Cantu further argues that the testimony is inadmissible because there is nothing in the report to show the reliability of Smith's methodology, or how he applied that methodology to this case. Prior to the admission of expert testimony, a district court must ensure that a proposed expert witness meets the criteria set forth in Rule 702 which governs the admissibility of expert opinion testimony. FED. R. CIV. P. 702; Roman v. W. Mfg., Inc., 691 F.3d 686, 692 (5th Cir. 2012) (citing Daubert v. Merrell Dow Pharms., Inc., 509 U.S. 579, 592-93 (1993) (additional citations omitted)). Federal Rule of Evidence 702 was amended in 2000 "in response to the Supreme Court's decision in Daubert v.
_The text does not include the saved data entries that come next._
Lemma receive_router e config d buffer peer overflow :
  d_router (receive_datagram e config d buffer peer overflow).1 = (decode_wire_into (clock e) config (d_world d) (d_router d) buffer).1.
Proof.
  unfold receive_datagram. cbn [d_world d_router set_overflow].
  destruct (decode_wire_into (clock e) config (d_world d) (d_router d) buffer) as [router decoded].
  destruct decoded as [[wire payload]|err|]; [|done..]. cbn [proceed fst]. case_match; [done|].
  destruct (Datagram.decode payload) as [dg|err|] eqn:Hdg; [|done..]. cbn [proceed]. destruct (Header.kind (Datagram.header dg)); try done.
  - destruct (allow_at _ _ _) as [limiter []]; [|done]. exact (proj2 (proj2 (handlers_router _ _ (set_limiter _ _) _ _ _))).
  - exact (proj1 (handlers_router e config _ _ _ _)).
  - exact (proj1 (proj2 (handlers_router e config _ _ _ _))).
Qed.

(** The router is one the server's datagrams have led to, refreshed last under some
    registry. *)
Lemma reachable_router config d : daemon_reachable config d -> exists w0, router_run config (d_router d) w0.
Proof.
  induction 1 as [read_io write_io disk h disk' w t _ _ _ _|d d' out Hd [w0 IH] Hs]; [exists w; apply run_started|].
  destruct Hs as [e buffer peer overflow _ _|e packet _ _|e sent _|commit t|w _]; try by exists w0.
  - rewrite receive_router. eexists. by apply (run_received _ _ w0).
  - exists w0. unfold worker_packet. destruct (Ipv4Packet.parse packet) as [ip|err|]; cbn [proceed]; try done.
    destruct (find_session_by_address _ _) as [[q s]|]; [|done]. destruct (negb _); [done|].
    destruct (TunnelSender_encode_ip_into _ _ _) as [outbound [datagram|err|]]; cbn [proceed]; try done. by destruct (WireMode.encode_server _ _ _ _).
  - exists w0. unfold worker_send. case_match; [done|]. destruct sent as [n|err|]; try done. destruct (record_downloads _ _ _); try done. cbn [proceed].
    by destruct (note_server_drops _ _ _ _).
Qed.

(** A handshake of [k] that the server would read, other than [payload]. *)
Definition other_handshake (config : ValidatedServerConfig) (k : PublicKey) (payload : bytes) (wire : WireMode.t) (dg : Datagram.t) : Prop :=
  Header.kind (Datagram.header dg) = PacketKind.HandshakeInit /\ Datagram.payload dg <> payload /\
  exists handshake, read_handshake config wire (Datagram.payload dg) = Ok (handshake, Some k).
Lemma copy_at_twice d off x y :
  0 <= off -> off + len x <= len d -> len x = len y -> copy_at (copy_at d off x) off y = copy_at d off y.
Proof.
  intros Ho Hl He. unfold copy_at, len in *. rewrite take_app_le by (rewrite length_take; lia).
  rewrite take_take, Nat.min_id. do 2 f_equal. rewrite app_assoc, drop_app_ge by (rewrite length_app, length_take; lia).
  rewrite length_app, length_take, drop_drop. f_equal. lia.
Qed.

(** The state of the loop after the packets [ps], with [offset] bytes of the batch read. *)
Record captured (r0 r : Run) (received offset : Z) (ps : list (bytes * Address)) : Prop := {
  cap_buffer : len (buffer r) = CAPTURE_BUFFER /\ is_bytes (buffer r);
  cap_rest : sub_list (buffer r) offset received = sub_list (buffer r0) offset received;
  cap_ranges : Forall (fun se => 0 <= se.1 <= se.2 /\ se.2 <= offset) (tunnelled r);
  cap_sunk : map (fun se => sub_list (buffer r) se.1 se.2) (tunnelled r) = sunk_of ps;
  cap_back : exists groups segs st, trace r = trace r0 ++ concat segs /\ Forall2 handed_back groups segs /\
    Forall fits groups /\ staged (reinject r) st /\ fits st /\ concat groups ++ st = passed_of ps;
}.

(** Writing the packet at [start, stop) back keeps what the loop relies on. *)
Lemma captured_write r0 r received start stop ps src :
  captured r0 r received start ps -> 0 <= start < stop -> stop <= received -> received <= CAPTURE_BUFFER ->
  len src = stop - start -> is_bytes src ->
  let b := copy_at (buffer r) start src in
  (len b = CAPTURE_BUFFER /\ is_bytes b) /\ sub_list b stop received = sub_list (buffer r0) stop received /\
  Forall (fun se => 0 <= se.1 <= se.2 /\ se.2 <= stop) (tunnelled r) /\
  map (fun se => sub_list b se.1 se.2) (tunnelled r) = sunk_of ps /\ sub_list b start stop = src.
Proof.
  intros [[Hlen Hb] Hrest Hr Hsunk _] Hs Hstop Hrec Hl Hbytes b. subst b. split_and!.
  - rewrite len_copy_at; lia.
  - by apply is_bytes_copy_at.
  - rewrite sub_list_copy_other by lia. apply (f_equal (fun l => drop (Z.to_nat (stop - start)) l)) in Hrest.
    unfold sub_list in *. rewrite !skipn_firstn_comm, !drop_drop in Hrest.
    replace (Z.to_nat start + Z.to_nat (stop - start))%nat with (Z.to_nat stop) in Hrest by lia.
    replace (Z.to_nat (received - start) - Z.to_nat (stop - start))%nat with (Z.to_nat (received - stop)) in Hrest by lia.
    exact Hrest.
  - revert Hr. apply Forall_impl. intros se ?. lia.
  - rewrite <- Hsunk. apply map_ext_in. intros se Hin. rewrite Forall_forall in Hr. specialize (Hr se Hin).
    apply sub_list_copy_other; lia.
  - replace stop with (start + len src) by lia. apply sub_list_copy_at; lia.
Qed.
(* ===== verification/ClientLoop.v ===== *)
(** * The packet loop of the Linux client

    crates/linux-client/src/packet_loop.rs, outgoing.rs and metrics.rs: the receive loop
    owns liveness, keepalives, reconnects and migration; the send thread reports an
    unreachable peer through a shared request that carries the session generation.

    The loop runs on the tape of Handshake.v.  What the loop owns is [Link]; a
    computation threads it next to the world, so that an operation that fails half-way
    leaves the state it leaves.  Calls to the platform (TUN, DNS, routes) succeed or fail
    as the tape says, and [l_tun] and [l_resolver] record what they configured.

    The theorems: every keepalive of the loop is accounted for, whatever arrives and fails; a change
    of the session's parameters is applied whole or not at all; every packet of the send
    thread is counted; which reconnect requests the loop honours, under any interleaving
    of the two threads. *)

From Stdlib Require Import Sorted.
From S2P Require Import Prelude Protocol Replay Crypto ToyCrypto DataPlane Morph Speedy Config ClientWire Liveness Handshake Effects.

(** ** Metrics *)

Record RuntimeMetrics := mkMetrics {
  outgoing_packets : Z;
  incoming_packets : Z;
  outgoing_drops : Z;
  keepalives_sent : Z;
  keepalive_responses : Z;
  keepalive_timeouts : Z;
  reconnects : Z;
  reconnect_failures : Z;
  peer_unreachable : Z;
  migrations : Z;
  keepalive_rtt_total_ms : Z;
  keepalive_rtt_samples : Z;
  last_keepalive_rtt_ms : Z;
  max_keepalive_rtt_ms : Z;
}.

Definition metrics_default : RuntimeMetrics := mkMetrics 0 0 0 0 0 0 0 0 0 0 0 0 0 0.

(** [AtomicU64::fetch_add] *)
Definition fetch_add (c n : Z) : Z := wrap64 (c + n).

Definition record_outgoing_packets (m : RuntimeMetrics) (n : Z) : RuntimeMetrics :=
  let 'mkMetrics a b c d e f g h i j k l o p := m in mkMetrics (fetch_add a n) b c d e f g h i j k l o p.
Definition record_incoming_packet (m : RuntimeMetrics) : RuntimeMetrics :=
  let 'mkMetrics a b c d e f g h i j k l o p := m in mkMetrics a (fetch_add b 1) c d e f g h i j k l o p.
Definition record_outgoing_drops (m : RuntimeMetrics) (n : Z) : RuntimeMetrics :=
  let 'mkMetrics a b c d e f g h i j k l o p := m in mkMetrics a b (fetch_add c n) d e f g h i j k l o p.
Definition record_keepalive_sent (m : RuntimeMetrics) : RuntimeMetrics :=
  let 'mkMetrics a b c d e f g h i j k l o p := m in mkMetrics a b c (fetch_add d 1) e f g h i j k l o p.
Definition record_keepalive_response (m : RuntimeMetrics) (elapsed : Z) : RuntimeMetrics :=
  let 'mkMetrics a b c d e f g h i j k l o p := m in
  let milliseconds := Z.min elapsed u64_max in
  mkMetrics a b c d (fetch_add e 1) f g h i j (fetch_add k milliseconds) (fetch_add l 1) milliseconds (Z.max p milliseconds).
Definition record_keepalive_timeouts (m : RuntimeMetrics) (n : Z) : RuntimeMetrics :=
  let 'mkMetrics a b c d e f g h i j k l o p := m in mkMetrics a b c d e (fetch_add f n) g h i j k l o p.
Definition record_reconnect (m : RuntimeMetrics) : RuntimeMetrics :=
  let 'mkMetrics a b c d e f g h i j k l o p := m in mkMetrics a b c d e f (fetch_add g 1) h i j k l o p.
Definition record_reconnect_failure (m : RuntimeMetrics) : RuntimeMetrics :=
  let 'mkMetrics a b c d e f g h i j k l o p := m in mkMetrics a b c d e f g (fetch_add h 1) i j k l o p.
Definition record_peer_unreachable (m : RuntimeMetrics) : RuntimeMetrics :=
  let 'mkMetrics a b c d e f g h i j k l o p := m in mkMetrics a b c d e f g h (fetch_add i 1) j k l o p.
Definition record_migration (m : RuntimeMetrics) : RuntimeMetrics :=
  let 'mkMetrics a b c d e f g h i j k l o p := m in mkMetrics a b c d e f g h i (fetch_add j 1) k l o p.

(** ** Small decisions *)

Definition KEEPALIVE_RESPONSE_TIMEOUT : Z := 20000.
Definition BATCH_SIZE : Z := 32.
Definition MIGRATION_ATTEMPTS : nat := 3.
Definition ROUTE_REFRESH_INTERVAL : Z := 30000.

Definition is_timeout (e : IoError) : bool := bool_decide (kind e = ErrorKind.WouldBlock \/ kind e = ErrorKind.TimedOut).
Definition is_recoverable (e : IoError) : bool := is_timeout e || bool_decide (kind e = ErrorKind.Interrupted).

(** The probes that are too old leave the front of the queue; how many. *)
Fixpoint expire (pending : list Z) (now : Z) : list Z * Z :=
  match pending with
  | [] => ([], 0)
  | first :: rest =>
      if KEEPALIVE_RESPONSE_TIMEOUT <=? duration_since now first
      then let '(rest, n) := expire rest now in (rest, n + 1)
      else (pending, 0)
  end.

Definition expire_keepalives (m : RuntimeMetrics) (pending : list Z) (now : Z) : RuntimeMetrics * list Z :=
  let '(pending, expired) := expire pending now in (record_keepalive_timeouts m expired, pending).

(** The request afterwards and whether it was for this generation. *)
Definition take_reconnect_request (requested generation : Z) : Z * bool :=
  (0, negb (requested =? 0) && (requested =? generation)).

(** [mpsc::Receiver::try_recv] of the send thread's result. *)
Inductive worker_state := WorkerRunning | WorkerFailed (e : ClientError.t) | WorkerFinished | WorkerGone.

Definition check_worker (w : worker_state) (stopping : bool) : res ClientError.t unit :=
  match w with
  | WorkerFailed e => Err e
  | WorkerFinished | WorkerGone => if stopping then Ok tt else Err ClientError.WorkerStopped
  | WorkerRunning => Ok tt
  end.

Definition is_ipv6 (packet : bytes) : bool := match packet with b :: _ => Z.shiftr b 4 =? 6 | [] => false end.

(** ** The TUN device

    What the kernel has, and the copy the process keeps. *)

Record LinuxTunConfig := mkTunConfig { address : Ipv4Addr; prefix_len : Z; mtu : Z }.

#[global] Instance tun_config_eq_dec : EqDecision LinuxTunConfig.
Proof. solve_decision. Defined.

Record LinuxTun := mkLinuxTun { dev_network : Ipv4Addr * Z; dev_mtu : Z; current : LinuxTunConfig }.

Definition tun_of (p : SessionParameters.t) : LinuxTunConfig :=
  mkTunConfig (SessionParameters.client_address p) (SessionParameters.prefix_len p) (SessionParameters.mtu p).

(** The device has the configuration the process believes it has. *)
Definition tun_applied (t : LinuxTun) : Prop :=
  dev_network t = (address (current t), prefix_len (current t)) /\ dev_mtu t = mtu (current t).

(** ** The state of the loop *)

Section Loop.
Context `{N : Noise, P : Primitives}.

Record Link := mkLink {
  l_parameters : SessionParameters.t;
  l_receiver : TunnelReceiver;
  l_sender : TunnelSender;
  l_paused : bool;
  l_requested : Z;
  l_generation : Z;
  l_metrics : RuntimeMetrics;
  l_liveness : Liveness;
  l_pending : list Z;
  (** the full tunnel manages routes and DNS, the proxy mode does not *)
  l_full : bool;
  l_tun : LinuxTun;
  (** [DnsGuard::server] *)
  l_resolver : Ipv4Addr;
  (** packets written to the TUN device *)
  l_delivered : list bytes;
  (** keepalives the socket took, and how many of them were probes of a migration (the
      program keeps neither number) *)
  l_ledger : Z * Z;
}.
#[global] Instance counter_eq_dec : EqDecision counter.
Proof. solve_decision. Defined.

Definition metrics := counter -> Z.

Definition store (m : metrics) (c : counter) (v : Z) : metrics := fun c' => if decide (c' = c) then v else m c'.
Definition add (m : metrics) (c : counter) (n : Z) : metrics := store m c (wrap64 (m c + n)).

(** ** The session *)

Section Android.
Context `{N : Noise, P : Primitives}.

(** [RunContext], [OutboundState] and [IncomingLoop]; the packets written to the TUN. *)
Record Android := mkAndroid {
  a_receiver : TunnelReceiver;
  a_sender : TunnelSender;
  a_stopping : bool;
  a_reconnecting : bool;
  a_requested : bool;
  a_changed : bool;
  a_metrics : metrics;
  a_last_sent : Z;
  a_keepalive_at : option Z;
  a_last_received : Z;
  a_next_reconnect : Z;
  a_backoff : Z;
  a_needed : bool;
  a_delivered : list bytes;
}.

Definition put_receiver (v : TunnelReceiver) (s : Android) : Android :=
  let 'mkAndroid _ x1 x2 x3 x4 x5 x6 x7 x8 x9 x10 x11 x12 x13 := s in mkAndroid v x1 x2 x3 x4 x5 x6 x7 x8 x9 x10 x11 x12 x13.
Definition put_sender (v : TunnelSender) (s : Android) : Android :=
  let 'mkAndroid x0 _ x2 x3 x4 x5 x6 x7 x8 x9 x10 x11 x12 x13 := s in mkAndroid x0 v x2 x3 x4 x5 x6 x7 x8 x9 x10 x11 x12 x13.
Definition put_stopping (v : bool) (s : Android) : Android :=
  let 'mkAndroid x0 x1 _ x3 x4 x5 x6 x7 x8 x9 x10 x11 x12 x13 := s in mkAndroid x0 x1 v x3 x4 x5 x6 x7 x8 x9 x10 x11 x12 x13.
Definition put_reconnecting (v : bool) (s : Android) : Android :=
  let 'mkAndroid x0 x1 x2 _ x4 x5 x6 x7 x8 x9 x10 x11 x12 x13 := s in mkAndroid x0 x1 x2 v x4 x5 x6 x7 x8 x9 x10 x11 x12 x13.
Definition put_requested (v : bool) (s : Android) : Android :=
  let 'mkAndroid x0 x1 x2 x3 _ x5 x6 x7 x8 x9 x10 x11 x12 x13 := s in mkAndroid x0 x1 x2 x3 v x5 x6 x7 x8 x9 x10 x11 x12 x13.
Definition put_changed (v : bool) (s : Android) : Android :=
  let 'mkAndroid x0 x1 x2 x3 x4 _ x6 x7 x8 x9 x10 x11 x12 x13 := s in mkAndroid x0 x1 x2 x3 x4 v x6 x7 x8 x9 x10 x11 x12 x13.
Definition put_metrics (v : metrics) (s : Android) : Android :=
  let 'mkAndroid x0 x1 x2 x3 x4 x5 _ x7 x8 x9 x10 x11 x12 x13 := s in mkAndroid x0 x1 x2 x3 x4 x5 v x7 x8 x9 x10 x11 x12 x13.
Definition put_last_sent (v : Z) (s : Android) : Android :=
  let 'mkAndroid x0 x1 x2 x3 x4 x5 x6 _ x8 x9 x10 x11 x12 x13 := s in mkAndroid x0 x1 x2 x3 x4 x5 x6 v x8 x9 x10 x11 x12 x13.
Definition put_keepalive_at (v : option Z) (s : Android) : Android :=
  let 'mkAndroid x0 x1 x2 x3 x4 x5 x6 x7 _ x9 x10 x11 x12 x13 := s in mkAndroid x0 x1 x2 x3 x4 x5 x6 x7 v x9 x10 x11 x12 x13.
Definition put_last_received (v : Z) (s : Android) : Android :=
  let 'mkAndroid x0 x1 x2 x3 x4 x5 x6 x7 x8 _ x10 x11 x12 x13 := s in mkAndroid x0 x1 x2 x3 x4 x5 x6 x7 x8 v x10 x11 x12 x13.
Definition put_next_reconnect (v : Z) (s : Android) : Android :=
  let 'mkAndroid x0 x1 x2 x3 x4 x5 x6 x7 x8 x9 _ x11 x12 x13 := s in mkAndroid x0 x1 x2 x3 x4 x5 x6 x7 x8 x9 v x11 x12 x13.
Definition put_backoff (v : Z) (s : Android) : Android :=
  let 'mkAndroid x0 x1 x2 x3 x4 x5 x6 x7 x8 x9 x10 _ x12 x13 := s in mkAndroid x0 x1 x2 x3 x4 x5 x6 x7 x8 x9 x10 v x12 x13.
Definition put_needed (v : bool) (s : Android) : Android :=
  let 'mkAndroid x0 x1 x2 x3 x4 x5 x6 x7 x8 x9 x10 x11 _ x13 := s in mkAndroid x0 x1 x2 x3 x4 x5 x6 x7 x8 x9 x10 x11 v x13.
Definition put_delivered (v : list bytes) (s : Android) : Android :=
  let 'mkAndroid x0 x1 x2 x3 x4 x5 x6 x7 x8 x9 x10 x11 x12 _ := s in mkAndroid x0 x1 x2 x3 x4 x5 x6 x7 x8 x9 x10 x11 x12 v.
Merrell Dow Pharmaceuticals, Inc., which `charged trial judges with the responsibility of acting as gatekeepers to exclude unreliable expert testimony.'" Seaman v. Seacor Marine, L.L.C., 326 F. App'x 721, 724 (5th Cir. 2009) (citing Advisory Committee Notes to FED. R. EVID. 702 (2000 Amendments) (citing Daubert, 509 U.S. 579)). Rule 702 states:
FED. R. EVID. 702. A trial court has great discretion in making this determination as to both the expert's qualifications as well as to the reliability of the proposed testimony. Roman, 691 F.3d at 692 (citing Whitehouse Hotel Ltd. P'ship v. Comm'r, 615 F.3d 321, 330 (5th Cir. 2010)).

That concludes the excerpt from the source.